** Data for this task follows **

(* ===== verification/Clients.v ===== *)
(** * The transaction commands: [x/*/client/cli]

    A command takes the address of the signer, its flags and its arguments, and ends with
    the message it hands to [tx.GenerateOrBroadcastTxCLI], or with an error.  Signing and
    sending are not modelled. *)

From S2P Require Import Prelude Sdk Dec Schedule Clawback Keepers VestingMsgs Erc20Types Incentives Feesplit Json.

(** [sdk.ParseCoinNormalized] and the like, and the codec of the bank's metadata. *)
Class ClientParsers (C D : Type) := {
  ParseCoinNormalized : string → option (string * Z);
  ParseCoinsNormalized : string → option C;
  ParseDecCoins : string → option (list (DecCoin D));
  NewIntFromString : string → option Z;
  UnmarshalMetadata : string → option Metadata;
}.
Arguments ParseCoinNormalized C D {_} _.
Arguments ParseCoinsNormalized {C} D {_} _.
Arguments ParseDecCoins C {D} {_} _.
Arguments NewIntFromString C D {_} _.
Arguments UnmarshalMetadata C D {_} _.

(** An error for a value that does not parse. *)
Definition parsed {A} (what : string) (o : option A) : outcome A :=
  match o with Some a => Ok a | None => Err (ErrMsg what) end.

(** [cobra.ExactArgs(n)] and [cobra.RangeArgs(m, n)] fail with this error. *)
Definition wrong_args {A} : outcome A := Err (ErrMsg "wrong number of arguments").

(** ** Schedule files: [x/vesting/client/cli/utils.go] *)

Record InputPeriod := mkInput { ip_Coins : string; ip_Length : Z }.
Record VestingData := mkVestingData { vd_StartTime : Z; vd_Periods : list InputPeriod }.

(** The decoding of the two structs by their tags. *)
Definition period_field (key : string) (p : InputPeriod) (v : Json) : option InputPeriod :=
  if is_field "coins" key then
    match decode_string (ip_Coins p) v with Some c => Some (mkInput c (ip_Length p)) | None => None end
  else if is_field "length_seconds" key then
    match decode_int64 (ip_Length p) v with Some n => Some (mkInput (ip_Coins p) n) | None => None end
  else Some p.
Definition data_field (key : string) (d : VestingData) (v : Json) : option VestingData :=
  if is_field "start_time" key then
    match decode_int64 (vd_StartTime d) v with Some n => Some (mkVestingData n (vd_Periods d)) | None => None end
  else if is_field "periods" key then
    match decode_slice (decode_struct period_field) (mkInput EmptyString 0) (vd_Periods d) v with
    | Some ps => Some (mkVestingData (vd_StartTime d) ps) | None => None end
  else Some d.
(** [json.Unmarshal(contents, &data)] *)
Definition unmarshal_data (contents : string) : option VestingData :=
  match json_parse contents with Some v => decode_struct data_field (mkVestingData 0 []) v | None => None end.

Section clients.
Context {C D : Type} `{SdkCoins C, !SdkPeriods C, SdkDec D, !DecCoins D, SdkAddress, EthAddress, !ClientParsers C D}.
(** [os.ReadFile(filepath.Clean(path))] *)
Variable ReadFile : string → option string.

(** The loop over the periods. *)
Fixpoint read_periods (l : list InputPeriod) : outcome (list (Period C)) :=
  match l with
  | [] => Ok []
  | p :: rest =>
      let? _ := ocheck (ip_Length p <? 1) (ErrMsg "invalid period length") in
      let? amount := parsed "invalid coins" (ParseCoinsNormalized D (ip_Coins p)) in
      let? periods := read_periods rest in
      Ok (mkPeriod (ip_Length p) amount :: periods)
  end.

Definition ReadScheduleFile (path : string) : outcome (Z * list (Period C)) :=
  let? contents := parsed "no such file" (ReadFile path) in
  let? data := parsed "invalid schedule" (unmarshal_data contents) in
  let? periods := read_periods (vd_Periods data) in
  Ok (vd_StartTime data, periods).

(** [if file != "" { start, periods, err = ReadScheduleFile(file) }] *)
Definition read_schedule (start : Z) (file : string) : outcome (Z * list (Period C)) :=
  if String.eqb file EmptyString then Ok (start, []) else ReadScheduleFile file.

(** ** [x/vesting/client/cli/tx.go] *)

(** [types/msg.go] *)
Definition NewMsgCreateClawbackVestingAccount (fromAddr toAddr : string) (startTime : Z)
    (lockupPeriods vestingPeriods : list (Period C)) (merge : bool) : MsgCreateClawbackVestingAccount C :=
  mkMsgCreate (acc_string fromAddr) (acc_string toAddr) startTime lockupPeriods vestingPeriods merge.
Definition NewMsgClawback (funder addr : string) (dest : option string) : MsgClawback :=
  mkMsgClawback (acc_string funder) (acc_string addr) match dest with Some d => acc_string d | None => EmptyString end.

Record CreateFlags := mkCreateFlags { FlagLockup : string; FlagVesting : string; FlagMerge : bool }.

(** [AlignSchedules] extends the first periods of the slices in place, and the message is
    made of the slices. *)
Definition NewMsgCreateClawbackVestingAccountCmd (clientCtx : outcome string) (flags : CreateFlags) (args : list string)
    : outcome (MsgCreateClawbackVestingAccount C) :=
  match args with
  | [to] =>
      let? from := clientCtx in
      let? toAddr := parsed "invalid address" (acc_from_bech32 to) in
      let? _ := ocheck (String.eqb (FlagLockup flags) EmptyString && String.eqb (FlagVesting flags) EmptyString)
                  (ErrMsg "must specify at least one of lockup or vesting") in
      let? (lockupStart, lockupPeriods) := read_schedule 0 (FlagLockup flags) in
      let? (vestingStart, vestingPeriods) := read_schedule 0 (FlagVesting flags) in
      let '(commonStart, _, lockupPeriods, vestingPeriods) :=
        AlignSchedules lockupStart vestingStart lockupPeriods vestingPeriods in
      let msg := NewMsgCreateClawbackVestingAccount from toAddr (from_unix commonStart) lockupPeriods vestingPeriods
                   (FlagMerge flags) in
      let? _ := MsgCreate_ValidateBasic msg in
      Ok msg
  | _ => wrong_args
  end.

(** The destination of the flag [dest]. *)
Definition NewMsgClawbackCmd (clientCtx : outcome string) (flagDest : string) (args : list string) : outcome MsgClawback :=
  match args with
  | [account] =>
      let? from := clientCtx in
      let? addr := parsed "invalid address" (acc_from_bech32 account) in
      let? dest := if String.eqb flagDest EmptyString then Ok None
                   else let? d := parsed "bad dest address" (acc_from_bech32 flagDest) in Ok (Some d) in
      let msg := NewMsgClawback from addr dest in
      let? _ := MsgClawback_ValidateBasic msg in
      Ok msg
  | _ => wrong_args
  end.

(** ** [x/erc20/client/cli/tx.go] *)

(** [ibctransfertypes.ValidateIBCDenom] *)
Variable validate_ibc_denom : string → option error.

Definition NewConvertCoinCmd (clientCtx : outcome string) (args : list string) : outcome MsgConvertCoin :=
  let convert coinStr receiver :=
    let? sender := clientCtx in
    let? (denom, amount) := parsed "invalid coin" (ParseCoinNormalized C D coinStr) in
    let? receiver := match receiver with
                     | Some receiver =>
                         let? _ := ocheck (negb (validate_address receiver)) (ErrMsg "invalid receiver hex address") in
                         Ok receiver
                     | None => Ok (address_hex (bytes_to_address sender))
                     end in
    let msg := mkConvertCoin denom amount receiver (acc_string sender) in
    let? _ := MsgConvertCoin_ValidateBasic validate_ibc_denom msg in
    Ok msg in
  match args with
  | [coin] => convert coin None
  | [coin; receiver] => convert coin (Some receiver)
  | _ => wrong_args
  end.

Definition NewConvertERC20Cmd (clientCtx : outcome string) (args : list string) : outcome MsgConvertERC20 :=
  let convert contract amountStr receiver :=
    let? sender := clientCtx in
    let? _ := ocheck (negb (validate_address contract)) (ErrMsg "invalid ERC20 contract address") in
    let? amount := parsed "invalid amount" (NewIntFromString C D amountStr) in
    let from := bytes_to_address sender in
    let? receiver := match receiver with
                     | Some receiver => parsed "invalid address" (acc_from_bech32 receiver)
                     | None => Ok sender
                     end in
    let msg := mkConvertERC20 contract amount (acc_string receiver) (address_hex from) in
    let? _ := MsgConvertERC20_ValidateBasic msg in
    Ok msg in
  match args with
  | [contract; amount] => convert contract amount None
  | [contract; amount; receiver] => convert contract amount (Some receiver)
  | _ => wrong_args
  end.

(** ** Proposals *)

Record ProposalFlags := mkProposalFlags { FlagTitle : string; FlagDescription : string; FlagDeposit : string }.

(** [govtypes.MsgSubmitProposal] *)
Record MsgSubmitProposal (P : Type) := mkSubmit {
  sp_Title : string; sp_Description : string; sp_Content : P; sp_InitialDeposit : C; sp_Proposer : string;
}.
Arguments mkSubmit {P} _ _ _ _ _.
Arguments sp_Title {P} _.
Arguments sp_Description {P} _.
Arguments sp_Content {P} _.
Arguments sp_InitialDeposit {P} _.
Arguments sp_Proposer {P} _.

(** [msg.ValidateBasic()] of the gov module, which validates the content of the proposal. *)
Variable submit_ValidateBasic : ∀ {P}, (P → outcome unit) → MsgSubmitProposal P → outcome unit.

(** The common part of the commands: the deposit, the content, and the message. *)
Definition submit_proposal {P} (validate : P → outcome unit) (clientCtx : outcome string) (flags : ProposalFlags)
    (content : outcome P) : outcome (MsgSubmitProposal P) :=
  let? from := clientCtx in
  let? deposit := parsed "invalid deposit" (ParseCoinsNormalized D (FlagDeposit flags)) in
  let? content := content in
  let msg := mkSubmit (FlagTitle flags) (FlagDescription flags) content deposit (acc_string from) in
  let? _ := submit_ValidateBasic validate msg in
  Ok msg.

Variable metadata_validate : Metadata → option error.
Variable erc20_abstract : Proposal → option error.
Variable incentives_abstract : IncentiveProposal D → option error.
Local Abbreviation submit_erc20 :=
  (submit_proposal (Proposal_ValidateBasic (C := C) validate_ibc_denom metadata_validate erc20_abstract)).
Local Abbreviation submit_incentives := (submit_proposal (IncentiveProposal_ValidateBasic incentives_abstract)).

(** [utils.go] *)
Definition ParseMetadata (metadataFile : string) : outcome Metadata :=
  let? contents := parsed "no such file" (ReadFile metadataFile) in
  parsed "invalid metadata" (UnmarshalMetadata C D contents).

Definition NewRegisterCoinProposalCmd (clientCtx : outcome string) (flags : ProposalFlags) (args : list string)
    : outcome (MsgSubmitProposal Proposal) :=
  match args with
  | [metadataFile] => submit_erc20 clientCtx flags (let? metadata := ParseMetadata metadataFile in Ok (RegisterCoinProposal metadata))
  | _ => wrong_args
  end.
Definition NewRegisterERC20ProposalCmd (clientCtx : outcome string) (flags : ProposalFlags) (args : list string)
    : outcome (MsgSubmitProposal Proposal) :=
  match args with
  | [erc20Addr] => submit_erc20 clientCtx flags (Ok (RegisterERC20Proposal erc20Addr))
  | _ => wrong_args
  end.
Definition NewToggleTokenConversionProposalCmd (clientCtx : outcome string) (flags : ProposalFlags) (args : list string)
    : outcome (MsgSubmitProposal Proposal) :=
  match args with
  | [token] => submit_erc20 clientCtx flags (Ok (ToggleTokenConversionProposal token))
  | _ => wrong_args
  end.

(** [x/incentives/client/cli/tx.go] *)
Definition NewRegisterIncentiveProposalCmd (clientCtx : outcome string) (flags : ProposalFlags) (args : list string)
    : outcome (MsgSubmitProposal (IncentiveProposal D)) :=
  match args with
  | [contract; allocationStr; epochsStr] =>
      submit_incentives clientCtx flags
        (let? _ := ocheck (negb (is_hex_address contract)) (ErrMsg "invalid contract address") in
         let? allocation := parsed "invalid allocation" (ParseDecCoins C allocationStr) in
         let? epochs := parsed "invalid epochs" (ParseUint epochsStr 32) in
         Ok (RegisterIncentiveProposal contract allocation epochs))
  | _ => wrong_args
  end.
Definition NewCancelIncentiveProposalCmd (clientCtx : outcome string) (flags : ProposalFlags) (args : list string)
    : outcome (MsgSubmitProposal (IncentiveProposal D)) :=
  match args with
  | [contract] =>
      submit_incentives clientCtx flags
        (let? _ := ocheck (negb (is_hex_address contract)) (ErrMsg "invalid contract address") in
         Ok (CancelIncentiveProposal contract))
  | _ => wrong_args
  end.

(** ** [x/feesplit/client/cli/tx.go] *)

(** The nonces, as the items of an array. *)
Definition unmarshal_nonces (s : string) : option (list Z) :=
  match json_parse (String.append "[" (String.append s "]")) with
  | Some v => decode_slice decode_uint64 0 [] v
  | None => None
  end.

Definition NewRegisterFeeSplit (clientCtx : outcome string) (args : list string) : outcome MsgRegisterFeeSplit :=
  let register contract noncesStr withdraw :=
    let? deployer := clientCtx in
    let? _ := ocheck (negb (validate_nonzero_address contract)) (ErrMsg "invalid contract hex address") in
    let? nonces := parsed "invalid nonces" (unmarshal_nonces noncesStr) in
    let? _ := match withdraw with Some w => check_bech32 w | None => Ok tt end in
    let withdraw := default EmptyString withdraw in
    (* the deployer needs no withdraw address *)
    let withdraw := if String.eqb (acc_string deployer) withdraw then EmptyString else withdraw in
    let msg := mkMsgRegister contract (acc_string deployer) withdraw nonces in
    let? _ := MsgRegisterFeeSplit_ValidateBasic msg in
    Ok msg in
  match args with
  | [contract; nonces] => register contract nonces None
  | [contract; nonces; withdraw] => register contract nonces (Some withdraw)
  | _ => wrong_args
  end.

Definition NewCancelFeeSplit (clientCtx : outcome string) (args : list string) : outcome MsgCancelFeeSplit :=
  match args with
  | [contract] =>
      let? deployer := clientCtx in
      let? _ := ocheck (negb (validate_nonzero_address contract)) (ErrMsg "invalid contract hex address") in
      let msg := mkMsgCancel contract (acc_string deployer) in
      let? _ := MsgCancelFeeSplit_ValidateBasic msg in
      Ok msg
  | _ => wrong_args
  end.

Definition NewUpdateFeeSplit (clientCtx : outcome string) (args : list string) : outcome MsgUpdateFeeSplit :=
  match args with
  | [contract; withdraw] =>
      let? deployer := clientCtx in
      let? _ := ocheck (negb (validate_nonzero_address contract)) (ErrMsg "invalid contract hex address") in
      let? _ := check_bech32 withdraw in
      let msg := mkMsgUpdate contract (acc_string deployer) withdraw in
      let? _ := MsgUpdateFeeSplit_ValidateBasic msg in
      Ok msg
  | _ => wrong_args
  end.
End clients.

Arguments mkSubmit {C P} _ _ _ _ _.
Arguments sp_Title {C P} _.
Arguments sp_Description {C P} _.
Arguments sp_Content {C P} _.
Arguments sp_InitialDeposit {C P} _.
Arguments sp_Proposer {C P} _.
(* ===== verification/Rest.v ===== *)
(** * The REST handlers of the proposals: [x/erc20/client/rest], [x/incentives/client/rest]

    A handler decodes the body of a request and ends with the message that
    [tx.WriteGeneratedTxResponse] writes, or with an error response.  The gov module mounts
    every handler of the application under the sub route it names. *)

From S2P Require Import Prelude Sdk Dec Keepers Inflation Erc20Types Erc20 Incentives Json Clients.

(** ** The requests *)

(** [rest.BaseReq] is a type of the SDK. *)
Class RestBase (B : Type) := {
  base_From : B → string;
  Sanitize : B → B;
  BaseReq_ValidateBasic : B → bool;
}.

(** The fields that the five requests share, and the fields of each. *)
Record ProposalRequest (B C F : Type) := mkReq {
  rq_BaseReq : B; rq_Title : string; rq_Description : string; rq_Deposit : C; rq_Fields : F;
}.
Arguments mkReq {B C F} _ _ _ _ _.
Arguments rq_BaseReq {B C F} _.
Arguments rq_Title {B C F} _.
Arguments rq_Description {B C F} _.
Arguments rq_Deposit {B C F} _.
Arguments rq_Fields {B C F} _.

Record RegisterCoinFields := mkCoinFields { rq_Metadata : Metadata }.
Record RegisterERC20Fields := mkERC20Fields { rq_ERC20Address : string }.
Record ToggleFields := mkToggleFields { rq_Token : string }.
Record RegisterIncentiveFields (D : Type) := mkIncentiveFields {
  rq_ContractAddress : string; rq_Allocation : list (DecCoin D); rq_Epochs : Z;
}.
Arguments mkIncentiveFields {D} _ _ _.
Arguments rq_ContractAddress {D} _.
Arguments rq_Allocation {D} _.
Arguments rq_Epochs {D} _.
Record CancelIncentiveFields := mkCancelFields { rq_CancelAddress : string }.

(** [rest.ReadRESTReq(w, r, cdc, &req)] for a type of requests *)
Class RestReader (B C F : Type) := { ReadRESTReq : string → option (ProposalRequest B C F) }.

(** The router under [/gov/proposals]: documented to try the routes in the order in which
    they were added. *)
Class RestRouter := { serve {H} : list (string * H) → string → option H }.
Class RestRouterLaws `{RestRouter} := {
  serve_first {H} sub (h : H) rest : serve ((sub, h) :: rest) sub = Some h;
  serve_next {H} sub sub' (h : H) rest : sub ≠ sub' → serve ((sub', h) :: rest) sub = serve rest sub;
}.

Section handlers.
Context {B C D : Type} `{SdkCoins C, SdkDec D, !DecCoins D, SdkAddress, EthAddress, RestBase B}.
Context `{!RestReader B C RegisterCoinFields, !RestReader B C RegisterERC20Fields, !RestReader B C ToggleFields,
  !RestReader B C (RegisterIncentiveFields D), !RestReader B C CancelIncentiveFields}.
Variable validate_ibc_denom : string → option error.
Variable submit_ValidateBasic : ∀ {P}, (P → outcome unit) → MsgSubmitProposal (C := C) P → outcome unit.
Variable metadata_validate : Metadata → option error.
Variable erc20_abstract : Proposal → option error.
Variable incentives_abstract : IncentiveProposal D → option error.

(** The steps of a handler, up to the content that it makes of the fields. *)
Definition proposal_handler {F P} `{!RestReader B C F} (validate : P → outcome unit) (content : F → P) (body : string)
    : outcome (MsgSubmitProposal (C := C) P) :=
  let? req := parsed "bad request" (ReadRESTReq body) in
  let base := Sanitize (rq_BaseReq req) in
  let? _ := ocheck (negb (BaseReq_ValidateBasic base)) (ErrMsg "bad request") in
  let? fromAddr := parsed "bad request" (acc_from_bech32 (base_From base)) in
  let msg := mkSubmit (rq_Title req) (rq_Description req) (content (rq_Fields req)) (rq_Deposit req) (acc_string fromAddr) in
  let? _ := submit_ValidateBasic validate msg in
  Ok msg.
Local Abbreviation erc20_handler :=
  (proposal_handler (Proposal_ValidateBasic (C := C) validate_ibc_denom metadata_validate erc20_abstract)).
Local Abbreviation incentives_handler := (proposal_handler (IncentiveProposal_ValidateBasic incentives_abstract)).

Definition newRegisterCoinProposalHandler : string → outcome (MsgSubmitProposal Proposal) :=
  erc20_handler (λ f : RegisterCoinFields, RegisterCoinProposal (rq_Metadata f)).
Definition newRegisterERC20ProposalHandler : string → outcome (MsgSubmitProposal Proposal) :=
  erc20_handler (λ f : RegisterERC20Fields, RegisterERC20Proposal (rq_ERC20Address f)).
Definition newToggleTokenConversionHandler : string → outcome (MsgSubmitProposal Proposal) :=
  erc20_handler (λ f : ToggleFields, ToggleTokenConversionProposal (rq_Token f)).
Definition newRegisterIncentiveProposalHandler : string → outcome (MsgSubmitProposal (IncentiveProposal D)) :=
  incentives_handler (λ f : RegisterIncentiveFields D,
    RegisterIncentiveProposal (rq_ContractAddress f) (rq_Allocation f) (rq_Epochs f)).
Definition newCancelIncentiveProposalRequestHandler : string → outcome (MsgSubmitProposal (IncentiveProposal D)) :=
  incentives_handler (λ f : CancelIncentiveFields, CancelIncentiveProposal (rq_CancelAddress f)).

(** ** The sub routes *)

(** What a handler of the application writes: a message of one of the two modules, or of
    a module of the SDK. *)
Inductive Written :=
  | Erc20Msg (msg : MsgSubmitProposal (C := C) Proposal)
  | IncentivesMsg (msg : MsgSubmitProposal (C := C) (IncentiveProposal D))
  | SdkMsg.
Definition RESTHandler : Type := string * (string → outcome Written).

Definition erc20_route (handler : string → outcome (MsgSubmitProposal Proposal)) : RESTHandler :=
  (erc20_ModuleName, λ body, let? msg := handler body in Ok (Erc20Msg msg)).
Definition incentives_route (handler : string → outcome (MsgSubmitProposal (IncentiveProposal D))) : RESTHandler :=
  (incentives_ModuleName, λ body, let? msg := handler body in Ok (IncentivesMsg msg)).

Definition RegisterCoinProposalRESTHandler : RESTHandler := erc20_route newRegisterCoinProposalHandler.
Definition RegisterERC20ProposalRESTHandler : RESTHandler := erc20_route newRegisterERC20ProposalHandler.
Definition ToggleTokenConversionRESTHandler : RESTHandler := erc20_route newToggleTokenConversionHandler.
Definition RegisterIncentiveProposalRESTHandler : RESTHandler := incentives_route newRegisterIncentiveProposalHandler.
Definition CancelIncentiveProposalRequestRESTHandler : RESTHandler :=
  incentives_route newCancelIncentiveProposalRequestHandler.

(** The handlers of the modules of the SDK come first in [gov.NewAppModuleBasic(...)] *)
Variable sdk_handlers : list RESTHandler.
Definition proposal_routes : list RESTHandler :=
  sdk_handlers ++
  [RegisterCoinProposalRESTHandler; RegisterERC20ProposalRESTHandler; ToggleTokenConversionRESTHandler;
   RegisterIncentiveProposalRESTHandler; CancelIncentiveProposalRequestRESTHandler].

(** A request to [/gov/proposals/<sub>] *)
Definition post_proposal `{RestRouter} (sub body : string) : outcome Written :=
  match serve proposal_routes sub with
  | Some handler => handler body
  | None => Err (ErrMsg "not found")
  end.
End handlers.
Arguments Erc20Msg {C D} _.
Arguments IncentivesMsg {C D} _.
Arguments SdkMsg {C D}.
(** * Rock Mass Rating calculator: scorer, support planner and bolt layout

    A shallow embedding of the decision logic of [streamlit_app.py]:
    the RMR score and class (lines 31-148), the results table and the
    gauge of the RMR tab (lines 157-191), the support recommendation
    table (lines 211-249), the bolt quantities (lines 252-261), the
    bolt positions and the shapes drawn by [generate_bolt_pattern_image]
    (lines 291-357) and its call (lines 360-362).

    Python [int] is [Z]; Python [float] is an IEEE 754 binary64 value,
    taken from the operational specification [SpecFloat] of the standard
    library ([prec = 53], [emax = 1024]); Python exceptions are the
    [Err] side of a small error monad. *)

From Stdlib Require Import ZArith List String Ascii Bool Lia DecimalString.
From Stdlib Require Import Floats.SpecFloat.
Import ListNotations.

Local Open Scope string_scope.
Local Open Scope list_scope.
Local Open Scope Z_scope.

(** ** Python values and exceptions *)

Module Py.

Inductive exn : Type :=
| ZeroDivisionError
| OverflowError
| ValueError
| IndexError.

Inductive result (A : Type) : Type :=
| Ok (a : A)
| Err (e : exn).
Arguments Ok {A} a.
Arguments Err {A} e.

** End of Data for this task **

* What is required
Take the lines above from the one containing "(** [if file" to the one containing "specify at least" and retype them exactly, both ends included, with nothing added.

* Answer
(** [if file != "" { start, periods, err = ReadScheduleFile(file) }] *)
Definition read_schedule (start : Z) (file : string) : outcome (Z * list (Period C)) :=
  if String.eqb file EmptyString then Ok (start, []) else ReadScheduleFile file.

(** ** [x/vesting/client/cli/tx.go] *)

(** [types/msg.go] *)
Definition NewMsgCreateClawbackVestingAccount (fromAddr toAddr : string) (startTime : Z)
    (lockupPeriods vestingPeriods : list (Period C)) (merge : bool) : MsgCreateClawbackVestingAccount C :=
  mkMsgCreate (acc_string fromAddr) (acc_string toAddr) startTime lockupPeriods vestingPeriods merge.
Definition NewMsgClawback (funder addr : string) (dest : option string) : MsgClawback :=
  mkMsgClawback (acc_string funder) (acc_string addr) match dest with Some d => acc_string d | None => EmptyString end.

Record CreateFlags := mkCreateFlags { FlagLockup : string; FlagVesting : string; FlagMerge : bool }.

(** [AlignSchedules] extends the first periods of the slices in place, and the message is
    made of the slices. *)
Definition NewMsgCreateClawbackVestingAccountCmd (clientCtx : outcome string) (flags : CreateFlags) (args : list string)
    : outcome (MsgCreateClawbackVestingAccount C) :=
  match args with
  | [to] =>
      let? from := clientCtx in
      let? toAddr := parsed "invalid address" (acc_from_bech32 to) in
      let? _ := ocheck (String.eqb (FlagLockup flags) EmptyString && String.eqb (FlagVesting flags) EmptyString)
                  (ErrMsg "must specify at least one of lockup or vesting") in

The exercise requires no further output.